What does Britain mean to you? (PA)

What is a Brexiteer’s view of Britain?

Not their opinion. Rather, what physical vision does a Brexiteer conjure when they consider the nation?

Maybe the white cliffs of Dover. Or what about the rolling Chilterns? Perhaps it is the winding lanes of the Peak District, or the northern lakes – sun sparkling on water. Castles? Stately homes?

Pick a railway poster by Frank Henry Mason from the 1930s and you might just have it.

Brexit, after all, is predicated in part on a perception that the past was a better place than the present – and can, in spirit at least, provide a model for an improved future.

Near Rye a couple of years ago I glimpsed a vision that Nigel Farage might have favoured.

It was the Easter holidays and the south of England was in the grip of a mini-heatwave of the sort that catches you off-guard in April.

Staying in red-brick farmhouse for a family celebration, we had watched lambs skipping in the next-door meadow, and geese bowling round the farmyard in a gang.

When the children had finished their tea, I walked east, through fields of lush pasture lined by high hedges where sparrows and goldfinches twittered merrily.

The farm was on a hill, but to my right, as I turned north, the ridge fell away.

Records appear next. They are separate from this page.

(** [heap_create] accepts a pool exactly when both ends are block aligned
    and the table has one entry per block; it then leaves a heap whose blocks
    are all free and touches only the table.  On misalignment the heap object
    is left alone; on a size mismatch it is overwritten but the table is not
    cleared. *)
Lemma heap_create_spec h ptr end_ t m :
  0 < ptr <= end_ -> end_ < 2147483648 -> 0 <= total t < 524288 ->
  let '(res, h', m') := heap_create h ptr end_ t m in
  if (ptr mod 4096 =? 0) && (end_ mod 4096 =? 0) then
    h' = {| table := t; saddr := ptr |} /\
    if total t =? (end_ - ptr) / 4096 then
      res = 0 /\ heap_repr h' m' (run_of_free (Z.to_nat (total t))) /\
      (forall a, ~ in_table h' a -> rd m' a = rd m a)
    else res = - EINVARG /\ m' = m
  else res = - EINVARG /\ h' = h /\ m' = m.
Proof.
  intros Hp He Ht. unfold heap_create, heap_validate_alignment, heap_validate_table,
    LIEBE_OS_HEAP_BLOCK_SIZE.
  rewrite !u32_id by lia.
  destruct (Z.eqb_spec (ptr mod 4096) 0) as [E1|], (Z.eqb_spec (end_ mod 4096) 0) as [E2|];
    cbn [negb orb andb]; try done.
  destruct (Z.eqb_spec (total t) ((end_ - ptr) / 4096)) as [E|E]; cbn [negb Z.ltb];
    (split; [done|]); [|done].
  split; [done|]. split; [split; cbn [table saddr] |].
  - rewrite encode_run. apply list_eq_same_length with (n := Z.to_nat (total t));
      [by rewrite length_replicate | by rewrite length_bytes |].
    intros i x y Hi Hx Hy. apply lookup_replicate in Hy as [-> _].
    rewrite bytes_lookup in Hx by done. injection Hx as <-.
    rewrite rd_memset_in by lia. done.
  - lia.
  - unfold LIEBE_OS_HEAP_BLOCK_SIZE. dlia.
  - intros a Ha. unfold in_table in Ha. cbn in Ha. apply rd_memset_out; lia.
Qed.
(* ===== verification/Paging.v ===== *)
(** * Paging: [src/memory/paging/paging.c]

    Page directories and page tables live in the flat memory: a directory is
    1024 words, each the page-aligned address of a table or-ed with flag bits,
    and a table is 1024 words, each a page's physical address or-ed with
    flags.  The component is written against the allocator interface
    [KAllocator].  [pte] is the abstract view, a map from page addresses to
    entries; [dir_wf] says that a directory's tables do not overlap, which is
    what makes the view behave as a map; [dir_owned] that its memory is live
    heap. *)
From S2P Require Import Prelude Config Memory Heap KHeap.

(** ** Constants and data *)

Definition PAGING_IS_PRESENT : Z := Z.shiftl 1 0.
Definition PAGING_IS_WRITEABLE : Z := Z.shiftl 1 1.
Definition PAGING_ACCESS_FROM_ALL : Z := Z.shiftl 1 2.
Definition PAGING_WRITE_THROUGHT : Z := Z.shiftl 1 3.
Definition PAGING_CACHE_DISABLED : Z := Z.shiftl 1 4.
Definition TABLE_ENTRIES_COUNT : Z := 1024.
Definition PAGE_SIZE : Z := 4096.

(** [struct page_directory] is one word in memory, at offset 0. *)
Definition directory_entry_offset : Z := 0.

Record page_location : Type := {
  directory_index : Z;
  table_index : Z }.

(** The component's global and the register [paging_load_directory] loads. *)
Record paging_state : Type := {
  cr3 : Z;
  current_directory : Z }.

(** The address of [p[i]] for a [uintptr_t *p]. *)
Definition word_at (p i : Z) : Z := u32 (p + 4 * i).

(** ** Operations *)

Section operations.
Context `{KAllocator}.

(** [for (b = 0; b < 1024; b++) table[b] = (offset + b * PAGE_SIZE) | flags;] *)
Definition fill_table (table offset flags : Z) (m : mem) : mem :=
  for_loop (Z.to_nat TABLE_ENTRIES_COUNT) 0
    (fun b m => st32 m (word_at table b) (Z.lor (i32 (offset + b * PAGE_SIZE)) flags)) m.

(** One turn of the outer loop. *)
Definition new_table (directory flags i : Z) (s : mem * Z) : mem * Z :=
  let '(m, offset) := s in
  let '(table, m1) := ka_alloc (4 * TABLE_ENTRIES_COUNT) m in
  let m2 := fill_table table offset flags m1 in
  let offset' := i32 (offset + TABLE_ENTRIES_COUNT * PAGE_SIZE) in
  (st32 m2 (word_at directory i) (Z.lor (Z.lor table flags) PAGING_IS_WRITEABLE), offset').

Definition create_new_page_directory (flags : Z) (m : mem) : Z * mem :=
  let '(directory, m1) := ka_alloc (4 * TABLE_ENTRIES_COUNT) m in
  let '(m2, _) := for_loop (Z.to_nat TABLE_ENTRIES_COUNT) 0 (new_table directory flags) (m1, 0) in
  let '(page_directory_obj, m3) := ka_alloc 4 m2 in
  (page_directory_obj, st32 m3 (page_directory_obj + directory_entry_offset) directory).

Definition page_switch (directory : Z) (s : paging_state) : paging_state :=
  {| cr3 := directory; current_directory := directory |}.

Definition get_page_directory_entry (chunk : Z) (m : mem) : Z :=
  ld32 m (chunk + directory_entry_offset).

Definition is_page_aligned (addr : Z) : bool := addr mod PAGE_SIZE =? 0.

Definition get_page_indexs (virt_addr : Z) : page_location :=
  if negb (is_page_aligned virt_addr)
  then {| directory_index := -1; table_index := -1 |}
  else {| directory_index := i32 (virt_addr / (TABLE_ENTRIES_COUNT * PAGE_SIZE));
          table_index := i32 (virt_addr mod (TABLE_ENTRIES_COUNT * PAGE_SIZE) / PAGE_SIZE) |}.

Definition paging_set (directory virt val : Z) (m : mem) : Z * mem :=
  if negb (is_page_aligned virt) then (- EINVARG, m)
  else
    let l := get_page_indexs virt in
    if (table_index l =? -1) || (directory_index l =? -1) then (- EINVARG, m)
    else
      let entry := ld32 m (word_at directory (directory_index l)) in
      let table := Z.land entry 0xfffff000 in
      (0, st32 m (word_at table (table_index l)) val).

(** [chunk->directory_entry] is read anew in every turn. *)
Definition paging_free_4gb (chunk : Z) (m : mem) : mem :=
  let m1 := for_loop (Z.to_nat 1024) 0
    (fun i m =>
       let entry := ld32 m (word_at (ld32 m (chunk + directory_entry_offset)) i) in
       ka_free (Z.land entry 0xfffff000) m) m in
  let m2 := ka_free (ld32 m1 (chunk + directory_entry_offset)) m1 in
  ka_free chunk m2.

Definition paging_align_address (ptr : Z) : Z :=
  if negb (ptr mod PAGE_SIZE =? 0) then u32 (ptr + PAGE_SIZE - ptr mod PAGE_SIZE) else ptr.

Definition paging_map (directory virt phys flags : Z) (m : mem) : Z * mem :=
  if negb (virt mod PAGE_SIZE =? 0) || negb (phys mod PAGE_SIZE =? 0) then (- EINVARG, m)
  else paging_set directory virt (u32 (Z.lor phys flags)) m.

Fixpoint paging_map_range_loop (n : nat) (directory virt phys flags res : Z) (m : mem)
  : Z * mem :=
  match n with
  | O => (res, m)
  | S n' =>
    let '(res', m') := paging_map directory virt phys flags m in
    if res' <? 0 then (res', m')
    else paging_map_range_loop n' directory (u32 (virt + PAGE_SIZE)) (u32 (phys + PAGE_SIZE))
           flags res' m'
  end.

Definition paging_map_range (directory virt phys count flags : Z) (m : mem) : Z * mem :=
  paging_map_range_loop (Z.to_nat count) directory virt phys flags 0 m.

Definition paging_map_to (directory virt phys phys_end flags : Z) (m : mem) : Z * mem :=
  if negb (virt mod PAGE_SIZE =? 0) then (- EINVARG, m)
  else if negb (phys mod PAGE_SIZE =? 0) then (- EINVARG, m)
  else if negb (phys_end mod PAGE_SIZE =? 0) then (- EINVARG, m)
  else if phys_end <? phys then (- EINVARG, m)
  else
    let total_bytes := u32 (phys_end - phys) in
    let total_pages := i32 (total_bytes / PAGE_SIZE) in
    paging_map_range directory virt phys total_pages flags m.

Definition paging_get (directory virtual : Z) (m : mem) : Z :=
  let l := get_page_indexs virtual in
  let entry := ld32 m (word_at directory (u32 (directory_index l))) in
  let table := Z.land entry 0xfffff000 in
  ld32 m (word_at table (u32 (table_index l))).

Definition paging_align_to_lower_page (addr : Z) : Z := u32 (u32 addr - u32 addr mod PAGE_SIZE).

Definition paging_get_physical_address (directory virt : Z) (m : mem) : Z :=
  let virt_addr_new := paging_align_to_lower_page virt in
  let diff := u32 (virt - virt_addr_new) in
  u32 (Z.land (paging_get directory virt_addr_new m) 0xfffff000 + diff).

End operations.

(** ** The abstract view *)

Definition page_size_bytes : Z := 4096.

(** Entry [i] of the directory, and the table it points to. *)
Definition dir_entry (m : mem) (dir i : Z) : Z := ld32 m (dir + 4 * i).
Definition dir_table (m : mem) (dir i : Z) : Z := Z.land (dir_entry m dir i) 0xfffff000.

(** The entry of the page at the (aligned) address [v]. *)
Definition pte (m : mem) (dir v : Z) : Z :=
  ld32 m (dir_table m dir (v / 4194304) + 4 * (v mod 4194304 / 4096)).

(** A directory whose 1024 tables are distinct pages, none of them its own. *)
Record dir_wf (m : mem) (dir : Z) : Prop := {
  dw_range : 0 <= dir < 4294967296;
  dw_align : dir mod 4096 = 0;
  dw_self : forall i, 0 <= i < 1024 -> dir_table m dir i <> dir;
  dw_distinct : forall i j, 0 <= i < 1024 -> 0 <= j < 1024 ->
    dir_table m dir i = dir_table m dir j -> i = j }.

(** The directory [dir], its tables [ts] and the object [obj] pointing to it
    are live heap blocks, and the object's word is the directory. *)
Record dir_owned `{KAllocator} (m : mem) (obj dir : Z) (ts : list Z) : Prop := {
  do_len : length ts = 1024%nat;
  do_nodup : NoDup (obj :: dir :: ts);
  do_live : forall p, p ∈ obj :: dir :: ts -> live m p 4096;
  do_page : forall p, p ∈ obj :: dir :: ts -> page p;
  do_obj : ld32 m obj = dir;
  do_tables : forall i t, ts !! i = Some t -> dir_table m dir (Z.of_nat i) = t }.

(** ** Lemmas *)

Lemma word_at_id p i : 0 <= p -> p + 4096 <= 4294967296 -> 0 <= i < 1024 -> word_at p i = p + 4 * i.
Proof. intros. unfold word_at. apply u32_id; lia. Qed.

Lemma dir_table_page m dir i : page (dir_table m dir i).
Proof.
  unfold dir_table, dir_entry. rewrite land_page by auto with mem.
  pose proof (ld32_range m (dir + 4 * i)). split; dlia.
Qed.

Lemma dir_wf_page m dir : dir_wf m dir -> page dir.
Proof. intros [? ? _ _]. by split. Qed.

Below was the river Rother and, joining it, the Royal Military Canal, built in 1805 when Britain feared invasion by Napoleon’s forces.

Beyond the canal lay the flat expanse of Romney Marsh, criss-crossed with dykes and drainage ditches. In the early mornings, mist hung low over this eerie expanse of lush green land, but by now the marsh was clear and I could see distant church towers.

One of them I knew was St Thomas a Becket at Fairfield, the only building still standing in what was once a thriving village. Across the marsh there are 14 churches still open, while another 10 have disappeared, fallen into disrepair or used for other purposes.

It is an extraordinary reminder of the huge role the church has played in this country. When you hear people like Farage talk about Brexit as being part of a defence of the west’s Christian culture, is this what they mean?

So here I was, casting my eyes on a Brexiteer’s idealised Britain. Yet it was a view of my Britain too, of the country I picture when I think of what it means to me.

My idea of it is no less pastoral, no less romantic than those who proclaim they are standing up for British sovereignty, British values – and who would have me, a Remainer, painted as a traitor for thinking all this can stand side by side with membership of the European Union.

My vision would be dominated by gentle hills and blue skies, churches and cricket greens, warm beer and oak trees. And yet that image has (not for the first time) been captured by political forces for their own ends: indicative of a point of difference, not of unity.

It may not be a Britain that is any more or less real than the many others that exist in our collective minds’ eye. But our love of them can be real – irrespective of whether we would site them inside the EU or not.